**What this task involves:** Your response should consist solely of the lines from the one containing "apply elem_of_peer_infos in" through the end of the data, copied exactly.

**Material supplied:**
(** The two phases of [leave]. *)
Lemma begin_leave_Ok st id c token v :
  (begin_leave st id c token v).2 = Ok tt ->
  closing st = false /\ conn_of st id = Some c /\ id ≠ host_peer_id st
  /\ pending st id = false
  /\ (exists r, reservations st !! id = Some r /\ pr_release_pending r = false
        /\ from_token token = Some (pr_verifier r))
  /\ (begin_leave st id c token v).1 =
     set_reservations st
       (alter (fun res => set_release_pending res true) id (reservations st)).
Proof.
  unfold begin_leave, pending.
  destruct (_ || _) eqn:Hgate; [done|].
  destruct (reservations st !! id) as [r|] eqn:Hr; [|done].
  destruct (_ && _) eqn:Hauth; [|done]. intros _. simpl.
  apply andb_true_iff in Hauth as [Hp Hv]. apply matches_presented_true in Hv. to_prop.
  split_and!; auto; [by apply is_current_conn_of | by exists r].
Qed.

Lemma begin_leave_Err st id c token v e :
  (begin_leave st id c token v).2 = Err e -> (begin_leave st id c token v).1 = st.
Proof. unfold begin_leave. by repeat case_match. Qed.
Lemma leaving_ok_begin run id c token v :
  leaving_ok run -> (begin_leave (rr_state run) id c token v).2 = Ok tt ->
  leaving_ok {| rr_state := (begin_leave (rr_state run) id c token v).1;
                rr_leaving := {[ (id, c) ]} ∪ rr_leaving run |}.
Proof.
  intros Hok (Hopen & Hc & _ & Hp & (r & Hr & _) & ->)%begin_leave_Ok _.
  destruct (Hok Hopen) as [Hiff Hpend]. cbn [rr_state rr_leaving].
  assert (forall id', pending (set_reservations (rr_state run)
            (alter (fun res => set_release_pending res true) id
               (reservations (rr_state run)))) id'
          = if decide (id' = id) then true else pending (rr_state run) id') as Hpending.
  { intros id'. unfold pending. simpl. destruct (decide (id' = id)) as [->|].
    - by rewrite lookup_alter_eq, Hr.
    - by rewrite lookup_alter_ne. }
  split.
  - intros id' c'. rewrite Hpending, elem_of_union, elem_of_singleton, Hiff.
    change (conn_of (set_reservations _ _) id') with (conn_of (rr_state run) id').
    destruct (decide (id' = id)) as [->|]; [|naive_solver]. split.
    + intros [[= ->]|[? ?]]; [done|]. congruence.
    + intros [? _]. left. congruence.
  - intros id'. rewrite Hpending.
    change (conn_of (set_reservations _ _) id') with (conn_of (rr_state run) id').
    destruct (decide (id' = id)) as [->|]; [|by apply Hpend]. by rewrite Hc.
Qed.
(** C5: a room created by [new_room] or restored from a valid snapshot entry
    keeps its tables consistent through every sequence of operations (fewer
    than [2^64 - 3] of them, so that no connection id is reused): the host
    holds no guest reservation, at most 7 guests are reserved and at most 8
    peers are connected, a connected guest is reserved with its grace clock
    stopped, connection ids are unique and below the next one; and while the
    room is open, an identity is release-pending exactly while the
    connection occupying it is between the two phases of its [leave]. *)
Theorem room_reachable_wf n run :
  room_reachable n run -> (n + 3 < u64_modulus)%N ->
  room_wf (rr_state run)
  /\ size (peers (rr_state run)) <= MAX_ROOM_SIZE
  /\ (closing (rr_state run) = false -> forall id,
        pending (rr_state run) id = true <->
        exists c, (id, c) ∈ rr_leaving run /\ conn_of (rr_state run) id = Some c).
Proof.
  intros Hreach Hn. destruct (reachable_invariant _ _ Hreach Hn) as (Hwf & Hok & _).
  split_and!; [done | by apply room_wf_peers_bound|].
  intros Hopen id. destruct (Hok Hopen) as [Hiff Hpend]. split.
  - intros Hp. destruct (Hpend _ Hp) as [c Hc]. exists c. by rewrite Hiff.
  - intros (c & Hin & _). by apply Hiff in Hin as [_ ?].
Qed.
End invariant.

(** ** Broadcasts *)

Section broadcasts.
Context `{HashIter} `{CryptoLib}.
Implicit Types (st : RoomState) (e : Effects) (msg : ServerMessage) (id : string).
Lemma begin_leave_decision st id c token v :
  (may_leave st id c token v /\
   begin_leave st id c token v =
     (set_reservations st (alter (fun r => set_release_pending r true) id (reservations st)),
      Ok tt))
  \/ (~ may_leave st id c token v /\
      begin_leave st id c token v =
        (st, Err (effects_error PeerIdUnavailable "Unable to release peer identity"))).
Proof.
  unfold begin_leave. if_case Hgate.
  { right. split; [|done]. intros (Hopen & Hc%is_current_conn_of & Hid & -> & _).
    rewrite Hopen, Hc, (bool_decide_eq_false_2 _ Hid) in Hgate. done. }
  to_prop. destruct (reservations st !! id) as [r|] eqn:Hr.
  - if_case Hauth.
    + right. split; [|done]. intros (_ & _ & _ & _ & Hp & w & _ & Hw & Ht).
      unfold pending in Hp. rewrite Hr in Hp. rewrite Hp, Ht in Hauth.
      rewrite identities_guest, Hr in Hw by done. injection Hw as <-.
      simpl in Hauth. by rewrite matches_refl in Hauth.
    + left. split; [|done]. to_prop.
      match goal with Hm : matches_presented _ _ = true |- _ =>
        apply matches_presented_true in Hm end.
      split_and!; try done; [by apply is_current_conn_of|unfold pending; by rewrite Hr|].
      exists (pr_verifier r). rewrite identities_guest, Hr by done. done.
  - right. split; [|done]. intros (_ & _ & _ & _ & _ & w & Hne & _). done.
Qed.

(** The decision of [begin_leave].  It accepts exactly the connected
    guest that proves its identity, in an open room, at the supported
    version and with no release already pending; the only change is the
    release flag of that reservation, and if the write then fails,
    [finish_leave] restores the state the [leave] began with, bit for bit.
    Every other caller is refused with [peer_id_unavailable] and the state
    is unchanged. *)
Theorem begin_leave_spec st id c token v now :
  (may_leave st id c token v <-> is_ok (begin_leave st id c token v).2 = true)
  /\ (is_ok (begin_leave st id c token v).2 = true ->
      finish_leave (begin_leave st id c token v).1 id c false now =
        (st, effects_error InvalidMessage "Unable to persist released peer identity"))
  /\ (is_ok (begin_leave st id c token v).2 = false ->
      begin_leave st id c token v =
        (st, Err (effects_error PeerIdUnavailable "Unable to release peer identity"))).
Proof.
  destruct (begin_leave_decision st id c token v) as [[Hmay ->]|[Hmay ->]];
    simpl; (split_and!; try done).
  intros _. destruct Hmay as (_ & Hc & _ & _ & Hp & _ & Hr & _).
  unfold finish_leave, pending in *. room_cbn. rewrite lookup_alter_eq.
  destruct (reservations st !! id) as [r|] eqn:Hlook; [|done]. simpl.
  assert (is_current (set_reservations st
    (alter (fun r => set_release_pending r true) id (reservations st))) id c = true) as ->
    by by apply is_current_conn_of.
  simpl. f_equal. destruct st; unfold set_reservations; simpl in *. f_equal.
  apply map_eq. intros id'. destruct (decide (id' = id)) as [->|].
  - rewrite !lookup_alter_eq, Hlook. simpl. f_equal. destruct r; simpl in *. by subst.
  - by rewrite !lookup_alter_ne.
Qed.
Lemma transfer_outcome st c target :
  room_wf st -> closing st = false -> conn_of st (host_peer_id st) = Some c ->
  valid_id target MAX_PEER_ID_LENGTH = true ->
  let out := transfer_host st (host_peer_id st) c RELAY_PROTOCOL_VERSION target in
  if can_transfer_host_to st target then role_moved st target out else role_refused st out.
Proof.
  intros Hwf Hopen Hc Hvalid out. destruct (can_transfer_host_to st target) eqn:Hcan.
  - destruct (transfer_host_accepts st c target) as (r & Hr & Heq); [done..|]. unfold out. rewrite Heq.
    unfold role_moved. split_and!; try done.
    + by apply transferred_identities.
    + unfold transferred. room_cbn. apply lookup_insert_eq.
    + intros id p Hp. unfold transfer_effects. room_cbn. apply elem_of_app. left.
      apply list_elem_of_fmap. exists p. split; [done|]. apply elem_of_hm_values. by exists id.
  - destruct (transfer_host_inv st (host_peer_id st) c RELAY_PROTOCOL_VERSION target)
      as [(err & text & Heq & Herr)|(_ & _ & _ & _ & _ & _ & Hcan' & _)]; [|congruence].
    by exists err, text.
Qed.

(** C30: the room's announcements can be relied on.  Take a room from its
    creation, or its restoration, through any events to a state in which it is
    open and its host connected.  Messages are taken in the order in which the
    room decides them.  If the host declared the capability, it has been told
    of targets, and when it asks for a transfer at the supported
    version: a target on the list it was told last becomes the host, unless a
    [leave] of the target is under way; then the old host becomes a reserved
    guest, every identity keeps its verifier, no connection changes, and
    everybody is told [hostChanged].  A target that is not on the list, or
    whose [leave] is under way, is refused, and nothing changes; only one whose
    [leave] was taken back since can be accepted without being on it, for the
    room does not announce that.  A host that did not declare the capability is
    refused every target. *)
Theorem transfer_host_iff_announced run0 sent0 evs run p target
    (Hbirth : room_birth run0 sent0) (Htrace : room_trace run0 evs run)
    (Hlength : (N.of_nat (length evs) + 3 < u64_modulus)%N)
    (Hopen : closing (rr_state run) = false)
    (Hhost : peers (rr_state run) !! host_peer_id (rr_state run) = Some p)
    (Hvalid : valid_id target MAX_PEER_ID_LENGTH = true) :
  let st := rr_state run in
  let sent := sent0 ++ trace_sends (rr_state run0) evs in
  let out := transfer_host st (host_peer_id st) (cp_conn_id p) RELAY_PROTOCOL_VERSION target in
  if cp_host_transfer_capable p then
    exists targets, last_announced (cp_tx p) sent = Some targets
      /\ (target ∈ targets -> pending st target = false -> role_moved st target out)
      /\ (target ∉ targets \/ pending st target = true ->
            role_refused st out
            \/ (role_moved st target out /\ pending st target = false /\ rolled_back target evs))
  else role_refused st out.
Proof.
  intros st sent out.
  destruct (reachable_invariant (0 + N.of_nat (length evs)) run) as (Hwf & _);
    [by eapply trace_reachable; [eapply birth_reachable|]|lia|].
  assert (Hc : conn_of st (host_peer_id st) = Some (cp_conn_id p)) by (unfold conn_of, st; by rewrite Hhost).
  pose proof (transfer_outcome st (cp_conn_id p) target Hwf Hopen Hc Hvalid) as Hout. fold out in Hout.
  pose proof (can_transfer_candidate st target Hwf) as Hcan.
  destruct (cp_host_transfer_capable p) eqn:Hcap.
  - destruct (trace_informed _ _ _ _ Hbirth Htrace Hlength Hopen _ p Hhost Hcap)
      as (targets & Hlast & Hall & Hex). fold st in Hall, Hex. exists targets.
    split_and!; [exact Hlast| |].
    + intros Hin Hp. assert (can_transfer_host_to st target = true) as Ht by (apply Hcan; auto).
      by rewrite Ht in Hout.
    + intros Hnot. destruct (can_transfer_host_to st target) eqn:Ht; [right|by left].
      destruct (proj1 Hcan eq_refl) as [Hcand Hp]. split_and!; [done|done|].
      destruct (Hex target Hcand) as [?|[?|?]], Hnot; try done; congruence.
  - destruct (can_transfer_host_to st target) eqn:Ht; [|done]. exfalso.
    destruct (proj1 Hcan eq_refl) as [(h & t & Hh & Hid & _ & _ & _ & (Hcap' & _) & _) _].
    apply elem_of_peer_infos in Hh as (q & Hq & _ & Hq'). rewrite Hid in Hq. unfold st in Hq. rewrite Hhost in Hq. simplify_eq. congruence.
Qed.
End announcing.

**Answer area:**
    apply elem_of_peer_infos in Hh as (q & Hq & _ & Hq'). rewrite Hid in Hq. unfold st in Hq. rewrite Hhost in Hq. simplify_eq. congruence.
Qed.
End announcing.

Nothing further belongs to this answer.